Locomotor response to light and surface angle in three species of desert fleas
Parasitology Research, 2007
We studied the relocation of newly emerged and fed individuals of three species of desert fleas (Xenopsylla conformis, Xenopsylla ramesis, and Parapulex chephrenis) in response to light and surface angle. We observed flea movements inside of either horizontal or tilted cardboard tubes with different light regime at their ends.
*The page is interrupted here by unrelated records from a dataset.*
(** A traversal whose callback only looks. *)
Lemma traverse_find s f (g : Z -> bool) xs :
  (forall x, x ∈ xs -> f x s = Ok (g x, s)) ->
  traverse f xs s = Ok (hd 0 (List.filter g xs), s).
Proof.
  induction xs as [|x xs IH]; intros Hf; [done|]. simpl.
  rewrite (kbind_ok _ _ s (g x) s) by (apply Hf; constructor).
  destruct (g x); [done|]. apply IH. intros y Hy. apply Hf. by constructor.
Qed.

(** The predicate of a callback that looks at the PCB. *)
Definition on_task (s : kst P) (g : task -> bool) (tag : Z) : bool :=
  match k_tasks s !! all_list_entry tag with Some p => g p | None => false end.

Lemma q_traversal_find s L ts (g : task -> bool) :
  k_queues s !! L = Some (all_list_tag <$> ts) -> (forall t, t ∈ ts -> is_Some (k_tasks s !! t)) ->
  q_traversal L (fun pelem => p <- get_task (all_list_entry pelem) ;; kret (g p)) s
  = Ok (hd 0 (List.filter (on_task s g) (all_list_tag <$> ts)), s).
Proof.
  intros HL Hts. unfold q_traversal, q_list. rewrite (kbind_ok _ _ s (all_list_tag <$> ts) s).
  2: { by rewrite HL. }
  apply traverse_find. intros x Hx. apply list_elem_of_fmap in Hx as (t & -> & Ht).
  destruct (Hts t Ht) as [p Hp]. unfold on_task. rewrite all_list_entry_tag, Hp.
  by rewrite (kbind_ok _ _ _ _ _ (get_task_run _ _ _ Hp)).
Qed.

(** The adoption of orphans.  [list_traversal] stops at the first element its
    callback accepts, so when a process exits only the first of its children in the list
    of all threads is given to init; the other children keep the pid of the dead parent. *)
Theorem adopts_only_first_child s ts1 c ts2 pid p :
  k_queues s !! thread_all_list = Some (all_list_tag <$> (ts1 ++ c :: ts2)) ->
  (forall t, t ∈ ts1 -> exists q, k_tasks s !! t = Some q /\ t_parent q <> pid) ->
  k_tasks s !! c = Some p -> t_parent p = pid ->
  q_traversal thread_all_list (init_adopt_a_child pid) s
  = Ok (all_list_tag c, set_k_tasks (<[c := set_t_parent 1 p]> (k_tasks s)) s).
Proof.
  intros HL H1 Hc Hpar. unfold q_traversal, q_list.
  rewrite (kbind_ok _ _ s (all_list_tag <$> (ts1 ++ c :: ts2)) s) by (by rewrite HL). clear HL.
  induction ts1 as [|t ts1 IH]; simpl.
  - unfold init_adopt_a_child at 1. rewrite all_list_entry_tag.
    rewrite (kbind_ok _ _ s true (set_k_tasks (<[c := set_t_parent 1 p]> (k_tasks s)) s)); [done|].
    rewrite (kbind_ok _ _ _ _ _ (get_task_run _ _ _ Hc)). by rewrite Hpar, Z.eqb_refl.
  - destruct (H1 t) as (q & Hq & Hne); [constructor|].
    rewrite (kbind_ok _ _ s false s).
    + apply IH. intros t' Ht'. apply H1. by constructor.
    + unfold init_adopt_a_child. rewrite all_list_entry_tag.
      rewrite (kbind_ok _ _ _ _ _ (get_task_run _ _ _ Hq)). by rewrite (proj2 (Z.eqb_neq _ _) Hne).
Qed.

(** The state after a hanging thread was taken out of the kernel. *)
Lemma core_reap s c cp al1 al2 pg b v :
  sched_ok s -> k_tasks s !! c = Some cp -> t_status cp = TASK_HANGING ->
  k_queues s !! thread_all_list = Some (all_list_tag <$> (al1 ++ c :: al2)) ->
  (forall x p a, k_tasks s !! x = Some p -> x <> c ->
     addr_v2p (t_pgdir p) (k_pages s) = Ok a -> addr_v2p (t_pgdir p) pg = Ok a) ->
  let s' := set_k_pids b (set_k_pages pg (set_k_queues
    (<[thread_all_list := all_list_tag <$> (al1 ++ al2)]> (k_queues s))
    (set_k_tasks (<[c := set_t_status TASK_DIED cp]> (k_tasks s)) (set_k_eflags v s)))) in
  sched_ok s' /\ (forall x, x <> c -> status s' x = status s x).
Proof.
  intros [[Hcur (ts & Hr & Hrd) Hrun Hq (sti & Hidle & Hst) Hpages] Hs] Hc Hh Hall Hv2p s'.
  assert (Hsc : status s c = Some TASK_HANGING) by (unfold status; by rewrite Hc, <- Hh).
  assert (Hstat : forall x, status s' x = if decide (c = x) then Some TASK_DIED else status s x).
  { intros x. unfold status, s'; simpl. case_decide as H; [subst x; by rewrite lookup_insert_eq|].
    by rewrite lookup_insert_ne. }
  rewrite fmap_app in Hall. simpl in Hall.
  destruct (queues_ok_take _ _ _ _ _ Hq Hall) as [Hq' _]. rewrite <- fmap_app in Hq'.
  assert (Hunl : forall e, unlinked (k_queues s) e -> unlinked (k_queues s') e).
  { intros e He. unfold s'; simpl. eapply unlinked_insert; [done|exact Hall|].
    rewrite fmap_app, !elem_of_app, elem_of_cons. tauto. }
  assert (Hncur : c <> k_cur s) by congruence.
  assert (Hnid : c <> k_idle s) by (intros ->; naive_solver).
  split; [|intros x Hx; rewrite Hstat; by rewrite decide_False].
  split; [|change (k_cur s') with (k_cur s); rewrite Hstat; by rewrite decide_False].
  split.
  - unfold s'; simpl. by rewrite lookup_insert_ne.
  - exists ts. split; [unfold ready_is, s'; simpl; by rewrite lookup_insert_ne|].
    intros t. rewrite Hstat, Hrd. case_decide; [subst|done]. rewrite Hsc. split; intros [=].
  - intros t. rewrite Hstat. case_decide; [done|]. intros Ht. destruct (Hrun t Ht). auto.
  - exact Hq'.
  - exists sti. change (k_idle s') with (k_idle s). rewrite Hstat, decide_False by done.
    split; [done|]. destruct Hst as [?|[?|[? ?]]]; auto.
  - intros t p. unfold s' at 1; simpl. destruct (decide (c = t)) as [<-|Hne].
    + rewrite lookup_insert_eq. intros [= <-]. destruct (Hpages _ _ Hc) as (? & ? & _).
      split_and!; try done.
    + rewrite lookup_insert_ne by done. intros Hp. destruct (Hpages _ _ Hp) as (? & ? & Hpg).
      split_and!; try done. intros Hd. destruct (Hpg Hd) as [?|[a Ha]]; [by left|right].
      exists a. by apply (Hv2p t p).
Qed.

Lemma thread_exit_run s f c cp ts al1 al2 pg1 pg2 :
  sched_ok s -> ready_is s ts -> k_tasks s !! c = Some cp -> t_status cp = TASK_HANGING ->
  k_queues s !! thread_all_list = Some (all_list_tag <$> (al1 ++ c :: al2)) ->
  c <> k_main s -> lock_free s pid_lock -> pids_ok s -> 1 <= t_pid cp <= 1024 ->
  (if t_pgdir cp =? 0 then Ok (k_pages s) else mfree_kernel_page (t_pgdir cp) 1 (k_pages s)) = Ok pg1 ->
  mfree_kernel_page c 1 pg1 = Ok pg2 ->
  exists b, thread_exit (S f) c false s = Ok (Return tt,
      set_k_pids b (set_k_pages pg2 (set_k_queues
        (<[thread_all_list := all_list_tag <$> (al1 ++ al2)]> (k_queues s))
        (set_k_tasks (<[c := set_t_status TASK_DIED cp]> (k_tasks s))
          (set_k_eflags (k_eflags (intr_off s)) s))))) /\
    (forall q, 1 <= q -> bit_at b (q - 1) = if decide (q = t_pid cp) then false else pid_used s q).
Proof.
  intros [Hcore Hs] Hts Hc Hh Hall Hm Hfree Hpids Hpid Hpg1 Hpg2.
  assert (Hnr : general_tag c ∉ general_tag <$> ts).
  { rewrite tag_in_ready. destruct (core_ready _ Hcore) as (ts0 & Hr0 & Hrd). unfold ready_is in *.
    rewrite Hts in Hr0. injection Hr0 as Hr0.
    apply (list_fmap_eq_inj general_tag general_tag_inj) in Hr0 as <-.
    rewrite Hrd. unfold status. rewrite Hc; simpl. rewrite Hh. by intros [=]. }
  set (cp' := set_t_status TASK_DIED cp).
  set (s0 := set_k_eflags (k_eflags (intr_off s)) s).
  set (s1 := set_k_tasks (<[c := cp']> (k_tasks s)) s0).
  assert (Hp1 : k_tasks s1 !! c = Some cp') by (unfold s1; simpl; by rewrite lookup_insert_eq).
  set (s2 := set_k_pages pg1 s1).
  set (s3 := set_k_queues (<[thread_all_list := all_list_tag <$> (al1 ++ al2)]> (k_queues s)) s2).
  set (s4 := set_k_pages pg2 s3).
  destruct (release_pid_run s4 f (t_pid cp)) as (b & Hrel & _ & Hb); [|exact Hpids|done|].
  { destruct Hfree as (H1 & H2 & H3 & H4). split_and!; try done. unfold s4, s3; simpl.
    by rewrite lookup_insert_ne. }
  exists b. split; [|exact Hb].
  unfold thread_exit. rewrite (cbind_atomic _ _ s (intr_of s) s0).
  2: { unfold s0. rewrite <- intr_off_fields. apply intr_disable_run. }
  rewrite (cbind_atomic _ _ s0 tt s1) by exact (upd_task_run s0 c cp _ Hc).
  rewrite (cbind_atomic _ _ s1 false s1).
  2: { rewrite (q_find_run s1 _ (general_tag <$> ts)) by exact Hts.
    by rewrite bool_decide_eq_false_2. }
  rewrite (cbind_return _ _ s1 tt s1) by done.
  rewrite (cbind_atomic _ _ s1 cp' s1) by (by apply get_task_run).
  change (t_pgdir cp') with (t_pgdir cp).
  rewrite (cbind_return _ _ s1 tt s2).
  2: { destruct (t_pgdir cp =? 0).
    - by injection Hpg1 as <-.
    - unfold atomic, kpages. change (k_pages s1) with (k_pages s). by rewrite Hpg1. }
  rewrite (cbind_atomic _ _ s2 tt s3).
  2: { unfold q_remove, run_queue, kbind. change (k_queues s2) with (k_queues s).
    rewrite fmap_app in Hall. simpl in Hall.
    rewrite (queue_remove _ _ _ _ _ (core_queues _ Hcore) Hall).
    unfold kret, s3. by rewrite fmap_app. }
  rewrite (cbind_atomic _ _ s3 (k_main s) s3) by done.
  rewrite (proj2 (Z.eqb_neq _ _) Hm).
  rewrite (cbind_atomic _ _ s3 tt s4).
  2: { unfold kpages. change (k_pages s3) with pg1. by rewrite Hpg2. }
  rewrite (cbind_atomic _ _ s4 cp' s4) by (by apply get_task_run).
  by rewrite (cbind_return _ _ _ _ _ Hrel).
Qed.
Proportion of relocating X. conformis and X. ramesis was significantly higher than that of P. chephrenis. In this species only, adult individuals relocated more frequently than newly emerged individuals, and females relocated more frequently than males. In general, the majority of fleas moved toward light independently of its position in relation to the surface angle. Fleas moved toward light even if it was positioned at the lower end of a tube. When both ends of a tube were darkened, newly emerged Xenopsylla moved randomly toward the upper or lower end of a tube, whereas newly emerged P. chephrenis moved mainly toward the upper end of a tube. Adult P. chephrenis and X. conformis also moved mainly toward the upper end of a tube, whereas adult X. ramesis moved mainly toward the lower end. When both ends of a tube were lighted up, newly emerged females of all species, as well as newly emerged female X. ramesis, randomly relocated toward the upper or lower end of a tube. In contrast, newly emerged males and adults of both sexes of P. chephrenis and X. conformis as well as adult female X. ramesis moved mainly toward the upper end of a tube, whereas adult male X. ramesis moved mainly down. Results of this study suggest that light is a more important abiotic signal for flea orientation than surface angle, and there are species-specific differences in flea responses to light and angle stimuli. These differences are related to spatial ecology and behavior of fleas' main hosts as well as to fleas' environmental preferences.